| Bug ID | 1665 |
|---|---|
| Summary | __rte_trace_mem_get causing out of bounds write |
| Product | DPDK |
| Version | 24.11 |
| Hardware | All |
| OS | All |
| Status | UNCONFIRMED |
| Severity | normal |
| Priority | Normal |
| Component | other |
| Assignee | dev@dpdk.org |
| Reporter | oleksandrn@interfacemasters.com |
| Target Milestone | --- |
When almost out of trace memory, __rte_trace_mem_get can write out of bounds. It happens in my case if I have trace events of sizes that are not aligned to __RTE_TRACE_EVENT_HEADER_SZ. like 27,33 etc.

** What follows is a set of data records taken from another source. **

Definition LacpMuxmCAttached (st : St) : exec (St * Z) :=
  let st := AttachMuxToAggregator st in
  let st := upd_actor_state (LacpStateSet LacpStateSyncBit) st in
  let! st := inform_cdm [LacpCdmStateActorChurnMonitor; LacpCdmStateActorChurn]
               LacpCdmEventActorOperPortStateSyncOn st in
  let st := upd_actor_state (LacpStateClear LacpStateCollectingBit) st in
  let st := upd_actor_state (LacpStateClear LacpStateDistributingBit) st in
  let st := emit (ProcessLacpPortPartnerInfoSync (i32 (PortNum (prt st)))) st in
  let! st := SendTxMachineNtt st in
  Ok (st, LacpMuxmStateWaiting).

Definition LacpMuxmCCollectingDistributing (st : St) : exec (St * Z) :=
  let st := upd_actor_state (LacpStateSet LacpStateDistributingBit) st in
  let st := upd_actor_state (LacpStateSet LacpStateDistributingBit) st in
  let! st := SendTxMachineNtt st in
  Ok (st, LacpMuxmStateWaiting).

Definition mux_callback (cb : MuxCallback) (_ : unit) (st : St) : exec (St * Z) :=
  match cb with
  | LacpMuxmDetached_cb => LacpMuxmDetached st
  | LacpMuxmWaiting_cb => LacpMuxmWaiting st
  | LacpMuxmAttached_cb => LacpMuxmAttached st
  | LacpMuxmCollecting_cb => LacpMuxmCollecting st
  | LacpMuxmDistributing_cb => LacpMuxmDistributing st
  | LacpMuxmCDetached_cb => LacpMuxmCDetached st
  | LacpMuxmCWaiting_cb => LacpMuxmCWaiting st
  | LacpMuxmCAttached_cb => LacpMuxmCAttached st
  | LacpMuxmCCollectingDistributing_cb => LacpMuxmCCollectingDistributing st
  end.
(** Only the machine's own table moves it below the state it is in: each
    unselection takes one step down. *)
Lemma unselected_down es st m :
  sys_ok st -> get_muxm st = Some m -> LacpMuxmStateWaiting <= CurrentState m ->
  CurrentState m <= LacpMuxmStateDistributing ->
  exists st' m', mux_process es LacpMuxmEventSelectedEqualUnselected st = Ok (st', None) /\ sys_ok st' /\
    run_rel st st' /\ get_muxm st' = Some m' /\
    CurrentState m' = Z.max LacpMuxmStateDetached
                        (if CurrentState m =? LacpMuxmStateAttached then LacpMuxmStateDetached
                         else CurrentState m - 1).
Proof.
  intros H Hm H1 H2.
  assert (Hs : CurrentState m = 2 \/ CurrentState m = 3 \/ CurrentState m = 4 \/ CurrentState m = 5)
    by (unfold LacpMuxmStateWaiting, LacpMuxmStateDistributing in *; lia).
  destruct Hs as [Hs|[Hs|[Hs|Hs]]]; rewrite Hs;
    (edestruct (mux_process_run es LacpMuxmEventSelectedEqualUnselected) as (st' & m' & E & Hrest);
      [exact H|exact Hm|rewrite Hs; reflexivity|exists st', m'; exact (conj E Hrest)]).
Qed.

Lemma mux_step_process code st st' rv :
  mux_process MuxMachineModuleStr code st = Ok (st', rv) -> mux_step code st = Ok st'.
Proof. intros E. unfold mux_step. by rewrite E. Qed.
(* ===== verification/LacpRxProofs.v ===== *)
(** * LACP: what the receive machine records

    The Expired and Defaulted flags follow the state of the machine, a PDU is
    recorded field by field with the partner's Synchronisation flag decided by
    the rule of [recordPDU], silence leads through EXPIRED to DEFAULTED, and
    nothing in this panics.  The effects on the other machines go through the
    invariant of [LacpMuxProofs]. *)

From S2P Require Import Prelude Fsm LacpDefs LacpPort LacpMux LacpRx LacpCdm LacpBits.
From S2P Require Import LacpMuxProofs LacpCdmProofs.

#[global] Instance RxCallback_eq : EqDecision RxCallback.
Proof. solve_decision. Defined.

Section RxProofs.
Context {asicd : AsicD}.

(** ** Operations that only talk to the other machines *)

(** What the receive machine has recorded. *)
Record recorded := {
  rec_machine : option (Machine RxCallback);
  rec_partner : LacpPortInfo;
  rec_admin : LacpPortInfo;
  rec_bits : bool * bool * bool * bool;
  rec_pcd : option LacpCdMachine
}.

Definition view (st : St) : recorded :=
  {| rec_machine := get_rxm st; rec_partner := PartnerOper (prt st);
     rec_admin := partnerAdmin (prt st); rec_bits := other_bits (State (ActorOper (prt st)));
     rec_pcd := PCdMachineFsm (prt st) |}.

#[local] Instance recorded_settable : Settable recorded :=
  fun r => {| rec_machine := rec_machine r; rec_partner := rec_partner r; rec_admin := rec_admin r;
              rec_bits := rec_bits r; rec_pcd := rec_pcd r |}.

(** The step leaves a good state and changes what is recorded by [f]. *)
Record records (f : recorded -> recorded) (st st' : St) : Prop := {
  re_sys : sys_ok st';
  re_self : self st' = self st;
  re_view : view st' = f (view st);
  re_rx : is_Some (RxMachineFsm (prt st')) <-> is_Some (RxMachineFsm (prt st));
  re_ptx : is_Some (PtxMachineFsm (prt st)) -> is_Some (PtxMachineFsm (prt st'))
}.

Notation quiet := (records id).

Lemma quiet_refl st : sys_ok st -> quiet st st.
Proof. by constructor. Qed.

Lemma records_trans f g st1 st2 st3 :
  records f st1 st2 -> records g st2 st3 -> records (g ∘ f) st1 st3.
Proof.
  intros [] []. constructor; [done|congruence| | |auto].
  - cbn. by rewrite re_view1, re_view0.
  - by rewrite re_rx1.
Qed.

Lemma records_ext f g st st' : f (view st) = g (view st) -> records f st st' -> records g st st'.
Proof. intros E []. constructor; try done. by rewrite re_view0. Qed.

Lemma records_quiet f st1 st2 st3 : records f st1 st2 -> quiet st2 st3 -> records f st1 st3.
Proof. intros H1 H2. exact (records_trans f id _ _ _ H1 H2). Qed.

Definition runs (f : recorded -> recorded) (x : exec St) (st : St) : Prop :=
  exists st', x = Ok st' /\ records f st st'.

Lemma runs_ret st : sys_ok st -> runs id (Ok st) st.
Proof. exists st. split; [done|]. by apply quiet_refl. Qed.

Lemma runs_bind f g x k st :
  runs f x st -> (forall st', records f st st' -> runs g (k st') st') ->
  runs (g ∘ f) (let! st' := x in k st') st.
Proof.
  intros (st1 & -> & H1) Hk. cbn [exec_bind]. destruct (Hk st1 H1) as (st2 & -> & H2).
  exists st2. split; [done|]. by eapply records_trans.
Qed.

(** Updates of the running port. *)
Lemma upd_records f g st :
  PortNum (g (prt st)) = PortNum (prt st) -> port_ok (AggHeap st) (g (prt st)) ->
  view (upd_prt g st) = f (view st) ->
  (is_Some (RxMachineFsm (g (prt st))) <-> is_Some (RxMachineFsm (prt st))) ->
  (is_Some (PtxMachineFsm (prt st)) -> is_Some (PtxMachineFsm (g (prt st)))) ->
  sys_ok st -> records f st (upd_prt g st).
Proof. intros Hn Hp Hv Hr Ht H. constructor; try done. by apply sys_ok_upd. Qed.

Lemma upd_muxm_quiet g st :
  (forall m, muxm_Machine (g m) = muxm_Machine m) -> sys_ok st -> quiet st (upd_muxm g st).
Proof.
  intros Hg H. apply upd_records; try done. destruct (sys_self _ H) as [? ? ? (m & Hm & Hrest)].
  constructor; [done..|]. exists m. split; [|done]. rewrite <- Hm.
  change (MuxMachineFsm (prt st <| MuxMachineFsm ::= fmap g |>)) with (g <$> MuxMachineFsm (prt st)).
  destruct (MuxMachineFsm (prt st)); cbn; [by rewrite Hg|done].
Qed.

Lemma upd_ptxm_quiet g st : sys_ok st -> quiet st (upd_ptxm g st).
Proof.
  intros H. apply upd_records; try done.
  - destruct (sys_self _ H). by constructor.
  - intros [m Hm]. change (is_Some (g <$> PtxMachineFsm (prt st))). by rewrite Hm.
Qed.

Lemma upd_txm_quiet g st : sys_ok st -> quiet st (upd_txm g st).
Proof.
  intros H. apply upd_records; try done. destruct (sys_self _ H) as [[m Hm] ? ? ?].
  constructor; try done. change (is_Some (g <$> TxMachineFsm (prt st))). by rewrite Hm.
Qed.

Lemma upd_rxm_quiet g st :
  (forall m, rxm_Machine (g m) = rxm_Machine m) -> sys_ok st -> quiet st (upd_rxm g st).
Proof.
  intros Hg H. apply upd_records; try done.
  - destruct (sys_self _ H). by constructor.
  - unfold view, get_rxm, id. change (RxMachineFsm (prt (upd_prt _ st))) with (g <$> RxMachineFsm (prt st)).
    f_equal. destruct (RxMachineFsm (prt st)); cbn; [by rewrite Hg|done].
  - change (is_Some (g <$> RxMachineFsm (prt st)) <-> is_Some (RxMachineFsm (prt st))).
    by rewrite fmap_is_Some.
Qed.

I suspect that the issue is with the incorrect bounds check in __rte_trace_mem_get. > uint32_t offset = trace->offset; > if (unlikely((offset + sz) >= trace->len)) { // assume condition is false, > and offset is not aligned > ...} > offset = RTE_ALIGN_CEIL(offset, __RTE_TRACE_EVENT_HEADER_SZ); // after > offset alignment offset + size might be bigger than trace->len > void *mem = RTE_PTR_ADD(&trace->mem[0], offset); // returning memory chunk > that is smaller than requested size For example: offset = 21, len = 32, size = 9 -> offset + size is smaller than len align offset to __RTE_TRACE_EVENT_HEADER_SZ -> offset = 24 offset + size is bigger than len.